----- Data extracts -----
Lemma wp_permute_loop n : forall i c str l s0 (Q : unit -> st -> Prop) s,
  seeds_ok (Seed s0) -> drew l s0 s -> 1 <= c < 2 ^ 31 -> perm_ok c (pset (perm s)) ->
  (forall s', drew (l ++ repeat str n) s0 s' -> perm_ok c (pset (perm s')) ->
     pdist (perm s') = pdist (perm s) ->
     source (perm s') = (if decide (n = 0%nat) then source (perm s) else 0) -> Q tt s') ->
  wp (permute_loop n i c str) Q s.
Proof.
  induction n as [|n IH]; intros i c str l s0 Q s H0 Hd Hc Hp HQ; cbn [permute_loop].
  - apply wp_ret, HQ; try done. cbn [repeat]. now rewrite app_nil_r.
  - apply wp_bind. eapply wp_random_d; [exact H0|exact Hd|lia|]. intros src s1 Hsrc Hd1 Hp1.
    apply wp_bind, wp_modify. eapply IH; [exact H0|apply drew_perm; exact Hd1|lia| |].
    + cbn [perm set_perm pset]. rewrite Hp1. unfold perm_ok. rewrite swap_at_perm. exact Hp.
    + intros s' Hd' Hp' Hdist Hsrc'. cbn [perm set_perm pdist source] in *. rewrite Hp1 in Hdist.
      apply HQ; [|exact Hp'|exact Hdist|].
      * rewrite <- app_assoc in Hd'. exact Hd'.
      * rewrite Hsrc'. destruct (decide (n = 0%nat)); reflexivity.
Qed.

(** A first call shuffles and returns the first cell. *)
Lemma wp_permute_first c str l s0 (Q : Z -> st -> Prop) s :
  seeds_ok (Seed s0) -> drew l s0 s -> 1 <= c < 2 ^ 31 ->
  (forall k s', drew (l ++ repeat str (Z.to_nat c)) s0 s' -> perm_ok c (pset (perm s')) ->
     pdist (perm s') = pdist (perm s) -> source (perm s') = 0 ->
     pset (perm s') !! 0%nat = Some k -> Q k s') ->
  wp (permute true c str) Q s.
Proof.
  intros H0 Hd Hc HQ. unfold permute. apply wp_bind, wp_bind, wp_modify.
  eapply wp_permute_loop; [exact H0|apply drew_perm; exact Hd|lia|exact (Permutation_refl _)|].
  intros s' Hd' Hp' Hdist Hsrc. cbn [perm set_perm pdist source] in *.
  rewrite decide_False in Hsrc by lia. apply wp_bind, wp_modify, wp_bind, wp_gets.
  cbn [perm set_perm]. rewrite Hsrc. destruct (Z.leb_spec c 0); [lia|]. rewrite Hsrc.
  cbn [Z.ltb Z.compare Z.to_nat].
  pose proof (perm_ok_length c _ ltac:(lia) Hp') as Hlen.
  destruct (lookup_lt_is_Some_2 (pset (perm s')) 0%nat) as [k Hk]; [lia|].
  change (Z.to_nat 0) with 0%nat. rewrite Hk. apply wp_ret, HQ; try assumption.
  - apply drew_perm, Hd'.
  - cbn [perm set_perm]. rewrite Hsrc. destruct (Z.leb_spec c 0); [lia|exact Hp'].
  - cbn [perm set_perm]. rewrite Hsrc. destruct (Z.leb_spec c 0); [lia|exact Hdist].
  - cbn [perm set_perm]. rewrite Hsrc. destruct (Z.leb_spec c 0); [lia|exact Hsrc].
  - cbn [perm set_perm]. rewrite Hsrc. destruct (Z.leb_spec c 0); [lia|exact Hk].
Qed.

(** The next calls walk through the array. *)
Lemma wp_permute_next c str l s0 (Q : Z -> st -> Prop) s :
  drew l s0 s -> 1 <= c -> perm_ok c (pset (perm s)) -> 0 <= source (perm s) < c - 1 ->
  (forall k s', drew l s0 s' ->
     perm s' = mk_perm (source (perm s) + 1) (pset (perm s)) (pdist (perm s)) ->
     pset (perm s) !! Z.to_nat (source (perm s) + 1) = Some k -> Q k s') ->
  wp (permute false c str) Q s.
Proof.
  intros Hd Hc Hp Hs HQ. unfold permute. apply wp_bind, wp_modify, wp_bind, wp_modify, wp_bind, wp_gets.
  cbn [perm set_perm source]. destruct (Z.leb_spec c (source (perm s) + 1)); [lia|].
  cbn [source pset]. destruct (Z.ltb_spec (source (perm s) + 1) 0); [lia|].
  pose proof (perm_ok_length c _ ltac:(lia) Hp) as Hlen.
  destruct (lookup_lt_is_Some_2 (pset (perm s)) (Z.to_nat (source (perm s) + 1))) as [k Hk]; [lia|].
  rewrite Hk. apply wp_ret, HQ; [apply drew_perm, drew_perm, Hd| |exact Hk].
  cbn [perm set_perm source]. destruct (Z.leb_spec c (source (perm s) + 1)); [lia|reflexivity].
Qed.

(** ** Aggregated strings *)

(** Words followed by a blank each, and separated by blanks. *)
Definition spaced (ws : list string) : string := fold_right (fun w r => w +:+ " " +:+ r) "" ws.
Fixpoint join (ws : list string) : string :=
  match ws with [] => "" | [w] => w | w :: ws => w +:+ " " +:+ join ws end.

Lemma spaced_join ws : ws <> [] -> spaced ws = join ws +:+ " ".
Proof.
  induction ws as [|w ws IH]; intros H; [done|]. destruct ws as [|w2 ws].
  - reflexivity.
  - change (spaced (w :: w2 :: ws)) with (w +:+ " " +:+ spaced (w2 :: ws)).
    rewrite IH by done. change (join (w :: w2 :: ws)) with (w +:+ " " +:+ join (w2 :: ws)).
    rewrite !app_assoc_s. reflexivity.
Qed.

(** The members at a list of indices. *)
Definition members_at (d : distribution) (ks : list Z) (ms : list set_member) : Prop :=
  Forall2 (fun k m => 0 <= k /\ dlist d !! Z.to_nat k = Some m) ks ms.

Section AggStr.
Context (set : distribution) (col : Z) (s0 : st).
Context (H0 : seeds_ok (Seed s0)) (Hc : 1 <= count set < 2 ^ 31)
  (Hlen : Z.of_nat (length (dlist set)) = count set).

Lemma dist_member k : 0 <= k < count set -> exists m, dlist set !! Z.to_nat k = Some m.
Proof. intros Hk. apply lookup_lt_is_Some_2. lia. Qed.

Lemma wp_agg_rest l n : forall dest (Q : string -> st -> Prop) s,
  drew l s0 s -> perm_ok (count set) (pset (perm s)) -> pdist (perm s) = Some (count set) ->
  0 <= source (perm s) -> source (perm s) + Z.of_nat n < count set ->
  (forall ms s', drew l s0 s' -> perm_ok (count set) (pset (perm s')) ->
     members_at set (take n (drop (Z.to_nat (source (perm s) + 1)) (pset (perm s)))) ms ->
     Q (dest +:+ spaced (map text ms)) s') ->
  wp (agg_str_loop n set None col dest) Q s.
Proof.
  induction n as [|n IH]; intros dest Q s Hd Hp Hdist Hsrc Hn HQ; cbn [agg_str_loop].
  - apply wp_ret. specialize (HQ [] s Hd Hp ltac:(constructor)). cbn in HQ.
    now rewrite app_nil_r_s in HQ.
  - apply wp_bind. unfold permute_dist. apply wp_bind, wp_gets. rewrite Hdist.
    eapply wp_permute_next; [exact Hd|lia|exact Hp|lia|]. intros k s1 Hd1 Hp1 Hk.
    assert (Hkr : 0 <= k < count set)
      by (eapply perm_ok_range; [exact Hp|]; apply list_elem_of_lookup; eauto).
    destruct (dist_member k Hkr) as [m Hm]. apply wp_bind.
    destruct (Z.ltb_spec k 0); [lia|]. rewrite Hm. apply wp_ret.
    eapply IH; [exact Hd1|rewrite Hp1; exact Hp|rewrite Hp1; exact Hdist|rewrite Hp1; cbn; lia|
      rewrite Hp1; cbn [source]; lia|].
    intros ms s' Hd' Hp' Hms. rewrite Hp1 in Hms. cbn [source pset] in Hms.
    specialize (HQ (m :: ms) s' Hd' Hp'). cbn [map spaced fold_right] in HQ.
    rewrite !app_assoc_s. apply HQ. rewrite (drop_S _ _ _ Hk).
    cbn [take]. constructor; [split; [lia|exact Hm]|].
    replace (S (Z.to_nat (source (perm s) + 1))) with (Z.to_nat (source (perm s) + 1 + 1)) by lia.
    exact Hms.
Qed.

Lemma wp_agg_str l n (Q : string -> st -> Prop) s :
  drew l s0 s -> 1 <= n <= count set ->
  (forall ks ms s', drew (l ++ repeat col (Z.to_nat (count set))) s0 s' ->
     NoDup ks -> Z.of_nat (length ks) = n -> members_at set ks ms ->
     Q (join (map text ms)) s') ->
  wp (agg_str set n col) Q s.
Proof.
  intros Hd Hn HQ. unfold agg_str. apply wp_bind.
  replace (Z.to_nat n) with (S (Z.to_nat (n - 1))) by lia. cbn [agg_str_loop].
  apply wp_bind. unfold permute_dist. apply wp_bind, wp_modify.
  eapply wp_permute_first; [exact H0|apply drew_perm; exact Hd|lia|].
  intros k s1 Hd1 Hp1 Hdist Hsrc Hk. cbn [perm set_perm pdist] in Hdist.
  assert (Hkr : 0 <= k < count set)
    by (eapply perm_ok_range; [exact Hp1|]; apply list_elem_of_lookup; eauto).
  destruct (dist_member k Hkr) as [m Hm]. apply wp_bind.
  destruct (Z.ltb_spec k 0); [lia|]. rewrite Hm. apply wp_ret.
  pose proof (perm_ok_length (count set) _ ltac:(lia) Hp1) as Hpl.
  eapply wp_agg_rest; [exact Hd1|exact Hp1|exact Hdist|lia|lia|].
  intros ms s2 Hd2 Hp2 Hms. rewrite Hsrc in Hms.
  set (ks := k :: take (Z.to_nat (n - 1)) (drop 1 (pset (perm s1)))).
  assert (Hks : ks = take (Z.to_nat n) (pset (perm s1))).
  { unfold ks. rewrite <- (drop_0 (pset (perm s1))) at 2. rewrite (drop_S _ _ _ Hk).
    replace (Z.to_nat n) with (S (Z.to_nat (n - 1))) by lia. reflexivity. }
  assert (Hdest : "" +:+ text m +:+ " " +:+ spaced (map text ms) = join (map text (m :: ms)) +:+ " ").
  { rewrite <- spaced_join by done. reflexivity. }
  rewrite app_assoc_s, (app_assoc_s (text m)), Hdest.
  rewrite length_app_s. pose proof (strlen_nonneg (join (map text (m :: ms)))).
  change (strlen " ") with 1. destruct (Z.eqb_spec (strlen (join (map text (m :: ms))) + 1) 0); [lia|].
  apply wp_ret. rewrite Z.add_simpl_r, take_s_app. apply (HQ ks); [exact Hd2| | |].
  + rewrite Hks. eapply sublist_NoDup; [exact (perm_ok_NoDup _ _ Hp1)|]. apply sublist_take.
  + rewrite Hks, length_take. lia.
  + constructor; [split; [lia|exact Hm]|exact Hms].
Qed.
End AggStr.

(** ** Properties *)

(** C33. [a_rnd] returns a string whose length is the number drawn in [min, max], made of
    the 64 characters of [alpha_num], and takes one number for the length and one for
    each five characters from its column, and none from any other. *)
Theorem a_rnd_spec min max col s :
  seeds_ok (Seed s) -> 0 <= min <= max -> max < 2 ^ 31 ->
  wp (a_rnd min max col)
    (fun p s' => min <= fst p <= max /\ strlen (snd p) = fst p /\
       all_chars in_alpha (snd p) = true /\
       drew (repeat col (1 + Z.to_nat ((fst p + 4) / 5))) s s') s.
Proof.
  intros Hs Hm Hx. eapply (wp_a_rnd min max col []); [exact Hs|apply drew_nil|exact Hm|exact Hx|].
  intros len str s' Hlen Hl Ha Hd _. cbn [fst snd]. auto.
Qed.

Lemma a_rnd_spec_witness :
  (seeds_ok (Seed st_start) /\ 0 <= 6 <= 24 /\ 24 < 2 ^ 31) /\
  wp (a_rnd 6 24 C_ADDR_SD) (fun p s' => 6 <= fst p <= 24) st_start.
Proof.
  split; [split; [apply Seed_init_ok|lia]|].
  eapply wp_mono; [apply (a_rnd_spec 6 24 C_ADDR_SD st_start Seed_init_ok); lia|].
  intros p s' H. apply H.
Defined.

(** [pick_str] never runs past the list: it draws one number [j] of
    [1 .. total weight] and returns the first member whose cumulative weight reaches [j]. *)
Theorem pick_str_first d c s :
  seeds_ok (Seed s) -> dist_ok d ->
  wp (pick_str d c)
    (fun p s' => drew [c] s s' /\
       exists m j, dlist d !! Z.to_nat (fst p) = Some m /\ snd p = text m /\ 1 <= j <= weight m /\
         forall k m', 0 <= k < fst p -> dlist d !! Z.to_nat k = Some m' -> weight m' < j) s.
Proof.
  intros Hs Hd. eapply (wp_pick_str d c []); [exact Hs|apply drew_nil|exact Hd|].
  intros k m j s' Hm Hw Hf Hj Hdr _. cbn [fst snd]. split; [exact Hdr|]. exists m, j.
  rewrite Nat2Z.id. split_and!; try done. intros k' m' Hk' Hm'. apply (Hf (Z.to_nat k')); [lia|done].
Qed.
-----
• [What you should do]
Every line from the start of the material above through the line that contains "intros H0 Hd" must be written out exactly, with both ends included.

• [Solved exercise]
Lemma wp_permute_loop n : forall i c str l s0 (Q : unit -> st -> Prop) s,
  seeds_ok (Seed s0) -> drew l s0 s -> 1 <= c < 2 ^ 31 -> perm_ok c (pset (perm s)) ->
  (forall s', drew (l ++ repeat str n) s0 s' -> perm_ok c (pset (perm s')) ->
     pdist (perm s') = pdist (perm s) ->
     source (perm s') = (if decide (n = 0%nat) then source (perm s) else 0) -> Q tt s') ->
  wp (permute_loop n i c str) Q s.
Proof.
  induction n as [|n IH]; intros i c str l s0 Q s H0 Hd Hc Hp HQ; cbn [permute_loop].
  - apply wp_ret, HQ; try done. cbn [repeat]. now rewrite app_nil_r.
  - apply wp_bind. eapply wp_random_d; [exact H0|exact Hd|lia|]. intros src s1 Hsrc Hd1 Hp1.
    apply wp_bind, wp_modify. eapply IH; [exact H0|apply drew_perm; exact Hd1|lia| |].
    + cbn [perm set_perm pset]. rewrite Hp1. unfold perm_ok. rewrite swap_at_perm. exact Hp.
    + intros s' Hd' Hp' Hdist Hsrc'. cbn [perm set_perm pdist source] in *. rewrite Hp1 in Hdist.
      apply HQ; [|exact Hp'|exact Hdist|].
      * rewrite <- app_assoc in Hd'. exact Hd'.
      * rewrite Hsrc'. destruct (decide (n = 0%nat)); reflexivity.
Qed.

(** A first call shuffles and returns the first cell. *)
Lemma wp_permute_first c str l s0 (Q : Z -> st -> Prop) s :
  seeds_ok (Seed s0) -> drew l s0 s -> 1 <= c < 2 ^ 31 ->
  (forall k s', drew (l ++ repeat str (Z.to_nat c)) s0 s' -> perm_ok c (pset (perm s')) ->
     pdist (perm s') = pdist (perm s) -> source (perm s') = 0 ->
     pset (perm s') !! 0%nat = Some k -> Q k s') ->
  wp (permute true c str) Q s.
Proof.
  intros H0 Hd Hc HQ. unfold permute. apply wp_bind, wp_bind, wp_modify.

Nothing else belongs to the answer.